"EL NACIMIENTO DE UNA NACIÓN" JOYA DEL CINE 1915 DE GRIFFITH.

 

“El Nacimiento de una Nación: la película que cambió el cine y dividió a la historia”

Hablar de cine es hablar de emociones, de historias que nos marcan y de imágenes que permanecen en la memoria colectiva. Pero también es hablar de rupturas, de cambios radicales que reescriben la forma de contar. Una de esas rupturas llegó en 1915 con El Nacimiento de una Nación (The Birth of a Nation), la monumental obra de David Wark Griffith, que hasta hoy sigue siendo tan influyente como polémica.

Imaginemos el contexto: el cine aún era joven, apenas pasaba de ser un espectáculo de feria de pocos minutos. La mayoría de las películas se componían de escenas simples y lineales, sin mayor sofisticación narrativa. Entonces aparece Griffith con una obra de tres horas de duración, dividida en dos partes, que narra nada menos que la Guerra de Secesión estadounidense y la reconstrucción posterior. Lo que para muchos era impensable —una película larga, con múltiples escenarios, personajes complejos y una narrativa épica—, Griffith lo convirtió en realidad.

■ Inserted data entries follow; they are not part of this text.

Lemma perform_commit_or {A} undo change s (k : unit → program A) m :
  change (committed m) = Some s → perform (x ← commit_or undo change; k x) m = perform (k ()) (with_committed s m).
Proof using Type. intros Hs. unfold commit_or. cbn. by rewrite Hs. Qed.
Lemma perform_catch {A} (p : program A) handler m :
  perform (catch p handler) m = match perform p m with (Ok a, m') => (Ok a, m') | (Raise e, m') => perform (handler e) m' end.
Proof using Type.
  revert m. induction p as [[a|e]|effect next IH|change next IH]; intros m; [done|cbn; by destruct (perform _ _)| |].
  - cbn. apply IH.
  - cbn. destruct (change (committed m)); apply IH.
Qed.
(** The rows are the same where a program commits nothing. *)
Lemma perform_remove_upload u m : committed (perform (remove_upload_files u) m).2 = committed m.
Proof using Type.
  set (I := λ m' : host, committed m' = committed m).
  assert (∀ name m', I m' → safe I (λ _, I) (rmdir name) m') as Hrmdir.
  { intros name m' Hm'. apply safe_act; [done| |done]. by intros. }
  apply (safe_perform I (λ _, I)). apply safe_bind, safe_look; [done|]. destruct (is_ok _); [|done].
  apply safe_bind, safe_look; [done|]. apply safe_bind, (safe_for_each I I); [done|done| |by intros; apply Hrmdir].
  intros x m' _ Hm'. apply safe_act; [done|by intros|by intros].
Qed.

(** What acceptance looks like in the rows. *)
Definition is_accepted (id : string) (t : datetime) (media : bytes) (s : recordings_db) : Prop :=
  ∃ q x, recordings s !! id = Some q ∧ continuous s !! id = Some x ∧ rec_status q = Ready ∧ accepted_at x = Some t ∧
    media_sha256 (media_of q) = Some (sha256_hexdigest media).

Lemma run_job_accepts r free prior id row receipt u pcm detail media m :
  is_Some (recordings (committed m) !! id) → is_Some (continuous (committed m) !! id) →
  upload_offset u = source_size_bytes (source_of row) →
  (source_size_bytes (source_of row) + rec_duration_ms (source_of row) * 36 + audit_recording_reserve_bytes cfg ≤ free)%Z → existsb strange_entry prior = false →
  materialize cfg c id row u (upload_directory u (on_disk m)) = Ok pcm → row_validation_error receipt = None →
  encode_continuous pcm = Some (0%Z, detail, Some media) → starts_with (to_bytes "ID3") media || starts_with [octet 255] media = true →
  (recording_used_bytes (Some id) None (committed m) + (Z.of_nat (length media) + Z.of_nat (length MEDIA_MAGIC) + 32) ≤ recording_quota_bytes cfg)%Z →
  length (nonce r 0) = 12 → is_Some (master_keys c !! cipher_version c) → (0 ≤ cipher_version c < 2 ^ 32)%Z →
  (∀ i q, recordings (committed m) !! i = Some q → media_storage_name (media_of q) ≠ Some (uuid_hex r +:+ ".rec")) →
  is_accepted id (now r) media (committed (perform (run_job cfg c r free prior id row receipt (Some u)) m).2).
Proof using Type*.
  intros [q Hq] [x Hx] Hoff Hfree Hprior Hmat Hissue Henc Hid3 Hquota Hn Hkey Hver Hname.
  destruct (seal_with_total MEDIA_MAGIC (media_aad id) (nonce r 0) c id media Hkey Hver) as [sealed Hsealed].
  pose proof (open_seal MEDIA_MAGIC (media_aad id) "Encrypted recording is malformed." "Encrypted recording failed authentication."
    (nonce r 0) c c id media sealed Hn eq_refl Hsealed) as Hopen.
  assert (sealed_media c r id media = Ok (sealed, sha256_hexdigest media)) as Hmedia.
  { unfold sealed_media. unfold encrypt_media. rewrite Hsealed. cbn [mbind result_bind]. unfold decrypt_media. rewrite Hopen.
    cbn [mbind result_bind]. by rewrite bool_decide_false by auto. }
  unfold run_job. cbn zeta. unfold lift. cbn [of_option mbind script_bind].
  rewrite bool_decide_false by auto. rewrite (proj2 (Z.ltb_ge _ _)) by lia. rewrite Hprior.
  rewrite perform_look, Hmat, Hissue. cbn [mbind script_bind]. unfold encoded_continuous. rewrite Henc. cbn [of_option mbind result_bind].
  rewrite Hid3. cbn [mbind script_bind]. rewrite perform_look. rewrite perform_look, (proj2 (Z.ltb_ge _ _)) by lia.
  rewrite Hmedia. cbn [mbind script_bind fst snd].
  set (name := uuid_hex r +:+ ".rec") in *. set (policy := initialize_retention_policy _ _ _).
  assert (free_media_name id name (committed m) = true) as Hfreename.
  { unfold free_media_name. apply bool_decide_true. intros i q' Hq' _. by eapply Hname. }
  erewrite perform_commit_or by (unfold reserve_name; by rewrite Hfreename).
  set (s1 := with_recordings _ _). rewrite perform_bind, perform_act. cbn beta iota.
  set (m1 := {| on_disk := _; committed := _ |}).
  assert (∃ m2, perform match media_storage_name (media_of row) with
    | Some old => if bool_decide (old = "") || bool_decide (old = name) then Return (Ok ()) else act (λ m, Ok ((), unlink old (on_disk m)))
    | None => Return (Ok ()) end m1 = (Ok (), m2) ∧ committed m2 = s1) as (m2 & Hp2 & Hc2).
  { destruct (media_storage_name (media_of row)) as [old|]; [|by exists m1].
    destruct (bool_decide (old = "") || bool_decide (old = name)); [by exists m1|].
    eexists. split; [by rewrite perform_act|done]. }
  rewrite perform_bind, Hp2. erewrite perform_commit_or by done.
  rewrite perform_remove_upload. cbn [committed with_committed]. rewrite Hc2.
  exists (accepted_media c (Z.of_nat (length sealed)) (sha256_hexdigest media) (now r) (with_storage_name name q)).
  exists (with_state ContinuousReady None (Some (now r)) (continuous_updated x) x).
  unfold accept, update. cbn. rewrite !lookup_alter_eq, Hq, Hx. done.
Qed.

Lemma finish_keeps_accepted id t media outcome elapsed t' s : is_accepted id t media s → is_accepted id t media (finish_job id outcome elapsed t' s).
Proof using Type.
  intros (q & x & Hq & Hx & Hst & Hacc & Hsha). exists q, (measured elapsed t' x). unfold finish_job. rewrite Hx.
  assert (match outcome with
          | Some e => if bool_decide (accepted_at x = None) then update id (failed_recording e) (failed_receipt e t') s else s
          | None => s end = s) as -> by (destruct outcome; [by rewrite bool_decide_false by congruence|done]).
  unfold update. cbn. by rewrite !lookup_alter_eq, Hq, Hx.
Qed.

(** ** Interrupted jobs *)

(** What may have become of a receipt that was taken up at [t], its state at the end of a job,
    and at any moment of it. *)
Definition taken_up (id : string) (t : datetime) (attempts : Z) (s : recordings_db) : Prop :=
  is_Some (recordings s !! id) ∧
  ∃ x, continuous s !! id = Some x ∧ run_attempts x = attempts ∧ (workable t x = true ∨ is_Some (accepted_at x)).
Definition retried (t : datetime) (attempts : Z) (x : continuous_row) : Prop :=
  continuous_state x = Retrying ∧ ∃ w, retry_at x = Some (datetime_of_instant (instant t + seconds_us w)) ∧ w = backoff attempts ∧ (w ≤ 3600)%Z.
Definition refused_job (id : string) (x : continuous_row) (s : recordings_db) : Prop :=
  (continuous_state x = Invalid ∨ continuous_state x = NeedsAttention) ∧
  ∃ q, recordings s !! id = Some q ∧ rec_status q = RecordingFailed ∧ is_Some (processing_error q).
Definition job_end (id : string) (t : datetime) (attempts : Z) (s : recordings_db) : Prop :=
  ∃ x, continuous s !! id = Some x ∧
    (workable t x = true ∨ is_Some (accepted_at x) ∨ retried t attempts x ∨ refused_job id x s).

Section Interrupted.
Context (id : string) (t : datetime) (attempts : Z).
Abbreviation kept := (λ m : host, taken_up id t attempts (committed m)).

Lemma kept_act {A} (f : host → result (A * disk)) (Q : result A → host → Prop) m :
  kept m → (∀ x m', committed m' = committed m → Q x m') → safe kept Q (act f) m.
Proof using Type. intros Hm HQ. apply safe_act; [done| |]; intros; [split; [done|]|]; by apply HQ. Qed.
Lemma kept_commit change (Q : result unit → host → Prop) m :
  kept m → (∀ s, change (committed m) = Some s → taken_up id t attempts s) → (∀ x m', kept m' → Q x m') →
  safe kept Q (commit_or (Return (Ok ())) change) m.
Proof using Type.
  intros Hm Hc HQ. apply safe_bind, safe_commit; [done| | |]; [intros s Hs|intros _|].
  - assert (kept (with_committed s m)) as Hm' by by apply Hc. split; [done|]. split; [done|by apply HQ].
  - split; [done|by apply HQ].
  - split; [done|by apply HQ].
Qed.
Lemma kept_remove_upload u (Q : result unit → host → Prop) m :
  kept m → (∀ x m', kept m' → Q x m') → safe kept Q (remove_upload_files u) m.
Proof using Type.
  intros Hm HQ. assert (∀ name (R : result unit → host → Prop) m', kept m' → (∀ x m'', kept m'' → R x m'') → safe kept R (rmdir name) m') as Hrmdir.
  { intros name R m' Hm' HR. apply kept_act; [done|]. intros x m'' Heq. apply HR. by rewrite Heq. }
  apply safe_bind, safe_look; [done|]. destruct (is_ok _); [|split; [done|by apply HQ]].
  apply safe_bind, safe_look; [done|]. apply safe_bind, (safe_for_each kept kept); [done|done| |].
  - intros x m' _ Hm'. apply kept_act; [done|]. intros [[]|e] m'' Heq; [by rewrite Heq|]. apply HQ. by rewrite Heq.
  - intros m' Hm'. by apply Hrmdir.
Qed.

Lemma run_job_kept r free prior row receipt found m :
  kept m → safe kept (λ _, kept) (run_job cfg c r free prior id row receipt found) m.
Proof using Type.
  intros Hm. unfold run_job. cbn zeta.
  apply safe_bind. split; [done|]. destruct found as [u|]; [|done]. cbn [of_option].
  case_bool_decide; [done|]. destruct (_ <? _)%Z; [done|]. destruct (existsb _ _); [done|].
  apply safe_bind, safe_look; [done|]. destruct (materialize _ _ _ _ _ _) as [pcm|]; [|done].
  apply safe_bind. split; [done|]. destruct (match row_validation_error receipt with Some _ => _ | None => _ end) as [[]|]; [|done].
  apply safe_bind. split; [done|]. destruct (encoded_continuous pcm) as [media|]; [|done].
  apply safe_bind, safe_look; [done|]. apply safe_bind, safe_look; [done|]. destruct (_ <? _)%Z; [done|].
  apply safe_bind. split; [done|]. destruct (sealed_media c r id media) as [[sealed digest]|]; [|done].
  apply safe_bind, kept_commit; [done| |].
  { intros s Hs. unfold reserve_name in Hs. destruct (free_media_name _ _ _); [|done]. injection Hs as <-.
    destruct Hm as [Hr Hx]. split; [|exact Hx]. cbn. by apply lookup_alter_is_Some. }
  intros [[]|e] m1 Hm1; [|done]. apply safe_bind, kept_act; [done|]. intros [[]|e] m2 Heq2; [|by rewrite Heq2].
  assert (kept m2) as Hm2 by by rewrite Heq2.
  assert (∀ m3, kept m3 → safe kept (λ _, kept)
    (_ ← commit_or (Return (Ok ())) (λ s, Some (accept c id (Z.of_nat (length (sealed, digest).1)) (sealed, digest).2 (now r) s)); remove_upload_files u) m3) as Hrest.
  { intros m3 Hm3. apply safe_bind, kept_commit; [done| |intros [[]|e] m4 Hm4; [by apply kept_remove_upload|done]].
    intros s [= <-]. destruct Hm3 as [Hr (x & Hx & Hn & _)]. split; [cbn; by apply lookup_alter_is_Some|].
    eexists. cbn. rewrite lookup_alter_eq, Hx. split_and!; [done|exact Hn|]. right. by eexists. }
  apply safe_bind. destruct (media_storage_name (media_of row)) as [old|]; [|split; [done|by apply Hrest]].
  destruct (bool_decide (old = "") || bool_decide (old = _)); [split; [done|by apply Hrest]|].
  apply kept_act; [done|]. intros [[]|e] m3 Heq3; [|by rewrite Heq3]. apply Hrest. by rewrite Heq3.
Qed.

Lemma finish_job_end e elapsed m : kept m → job_end id t attempts (finish_job id e elapsed t (committed m)).
Proof using Type.
  intros [[q Hq] (x & Hx & Hn & Hw)]. unfold finish_job. rewrite Hx.
  assert (job_end id t attempts (update id (λ r, r) (measured elapsed t) (committed m))) as Hsame.
  { exists (measured elapsed t x). cbn. rewrite lookup_alter_eq, Hx. split; [done|]. destruct Hw as [Hw|Hw]; [left|right; left]; exact Hw. }
  destruct e as [e|]; [|exact Hsame]. case_bool_decide as Hacc; [|exact Hsame].
  exists (measured elapsed t (failed_receipt e t x)). cbn. rewrite !lookup_alter_eq, Hx. split; [done|]. right. right.
  unfold retried, refused_job, failed_receipt, failed_recording. cbn.
  rewrite !lookup_alter_eq, Hq. cbn. rewrite Hn.
  destruct (bool_decide (error_code e = Some 409%Z)); cbn [orb]; [right|].
  { split; [by right|]. eexists. split_and!; [done| |by eexists]. cbn. by rewrite orb_true_r. }
  destruct (bool_decide (error_code e = Some 422%Z)); cbn [orb]; [right|left].
  { split; [by left|]. eexists. split_and!; [done|done|by eexists]. }
  split; [done|]. eexists. split_and!; [done|done|]. unfold backoff. lia.
Qed.
End Interrupted.

Lemma process_next_ends r free prior elapsed id x row m m' :
  next_receipt (now r) (committed m) = Some (id, x) → recordings (committed m) !! id = Some row → rec_status row ≠ Deleted →
  leaves (process_next cfg c r free prior elapsed) m m' → job_end id (now r) (run_attempts x + 1) (committed m').
Proof using Type*.
  intros Hnext Hrow Hst Hl. set (I := λ m : host, job_end id (now r) (run_attempts x + 1) (committed m)).
  pose proof (next_receipt_ok _ _ _ _ Hnext) as [Hx Hwork].
  assert (I m) as Hm by (exists x; auto).
  enough (safe I (λ _, I) (process_next cfg c r free prior elapsed) m) as Hs by exact (safe_leaves _ _ _ _ _ Hs Hl).
  assert (∀ m', taken_up id (now r) (run_attempts x + 1) (committed m') → I m') as Hkept.
  { intros m1 [_ (y & Hy & _ & Hw)]. exists y. split; [done|]. destruct Hw; auto. }
  unfold process_next. apply safe_bind, safe_look; [done|]. rewrite Hnext. apply safe_bind. split; [done|]. rewrite Hrow. cbn [of_option].
  rewrite bool_decide_false by done.
  apply safe_bind, safe_bind, safe_commit; [done| | |].
  2,3: intros; by repeat split.
  intros s1 [= <-]. set (m1 := with_committed _ m).
  assert (taken_up id (now r) (run_attempts x + 1) (committed m1)) as Hm1.
  { split; cbn; [by rewrite lookup_alter_eq, Hrow; eexists|]. rewrite lookup_alter_eq, Hx. eexists. split_and!; [done|done|]. left.
    revert Hwork. unfold workable. cbn. rewrite !andb_true_iff. intros [_ ?]. split; [|done]. apply bool_decide_true. set_solver. }
  split; [by apply Hkept|]. split; [by apply Hkept|]. apply safe_bind, safe_look; [by apply Hkept|].
  apply safe_bind, safe_catch, safe_bind. eapply (safe_mono (λ m, taken_up id (now r) (run_attempts x + 1) (committed m)));
    [exact Hkept| |by apply (run_job_kept id (now r) (run_attempts x + 1))].
  assert (∀ outcome m2, taken_up id (now r) (run_attempts x + 1) (committed m2) → safe I (λ _, I)
    (_ ← commit_or (Return (Ok ())) (λ s, Some (finish_job id outcome elapsed (now r) s)); Return (Ok true)) m2) as Hfinish.
  { intros outcome m2 Hm2. apply safe_bind, safe_bind, safe_commit; [by apply Hkept| | |].
    2,3: intros; (split; [by apply Hkept|]); by apply Hkept.
    intros s2 [= <-]. assert (I (with_committed (finish_job id outcome elapsed (now r) (committed m2)) m2)) as Hend by by apply finish_job_end.
    by repeat split. }
  intros [[]|e] m2 Hm2 _; (split; [by apply Hkept|]); by apply Hfinish.
Qed.
End Job.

En lo técnico, El Nacimiento de una Nación fue un parteaguas. Griffith innovó en el uso del montaje paralelo, esa técnica que nos permite ver dos acciones ocurriendo al mismo tiempo y que eleva la tensión narrativa. También perfeccionó el uso de los primeros planos, los planos generales para escenas de batalla, la cámara en movimiento y la iluminación dramática. En otras palabras, organizó el lenguaje cinematográfico tal como lo entendemos hoy. Muchas de las convenciones que damos por sentado en el cine moderno —desde Hollywood hasta el cine independiente— nacieron ahí.

Pero claro, no podemos hablar de esta película sin abordar la controversia que la rodea. El Nacimiento de una Nación es, sin duda, un triunfo estético, pero también una obra cargada de racismo. La película retrata a los afroamericanos de forma estereotipada y ofensiva, y presenta al Ku Klux Klan como héroes salvadores del sur. Este sesgo ideológico generó protestas desde su estreno, en especial de la comunidad afroamericana y de la naciente Asociación Nacional para el Progreso de las Personas de Color (NAACP). Paradójicamente, lo que Griffith concibió como una gran epopeya nacional se convirtió en un recordatorio de cómo el cine puede reforzar prejuicios y discursos de odio.

¿Entonces cómo leerla hoy? La respuesta no es sencilla. El Nacimiento de una Nación es, al mismo tiempo, una obra maestra formal y un documento de intolerancia. Es un espejo incómodo que nos obliga a reconocer que la historia del cine, como la historia de la humanidad, está llena de luces y sombras. Griffith elevó el séptimo arte a nuevas alturas, pero lo hizo a costa de glorificar visiones excluyentes.

Lo que sí es indiscutible es que sin esta película el cine moderno no sería lo mismo. Inspiró a generaciones de cineastas, desde Eisenstein en la Unión Soviética hasta Hollywood en sus primeros años dorados. Al mismo tiempo, despertó una conciencia social sobre el poder del cine como herramienta ideológica. Fue, en todos los sentidos, el nacimiento de algo nuevo: del cine como arte, pero también del cine como arma cultural.

Hoy, más de un siglo después, El Nacimiento de una Nación sigue siendo una obra que no se puede ver de forma ingenua. No es solo un clásico, sino una lección: el cine tiene la capacidad de fascinar, pero también de manipular. Y entender eso es parte de madurar como espectadores críticos.

Así que, la próxima vez que escuches hablar de esta película, no pienses solo en un viejo título de 1915. Piensa en el momento en que el cine dejó de ser un pasatiempo para convertirse en un lenguaje universal, capaz de contar historias tan grandiosas como peligrosas.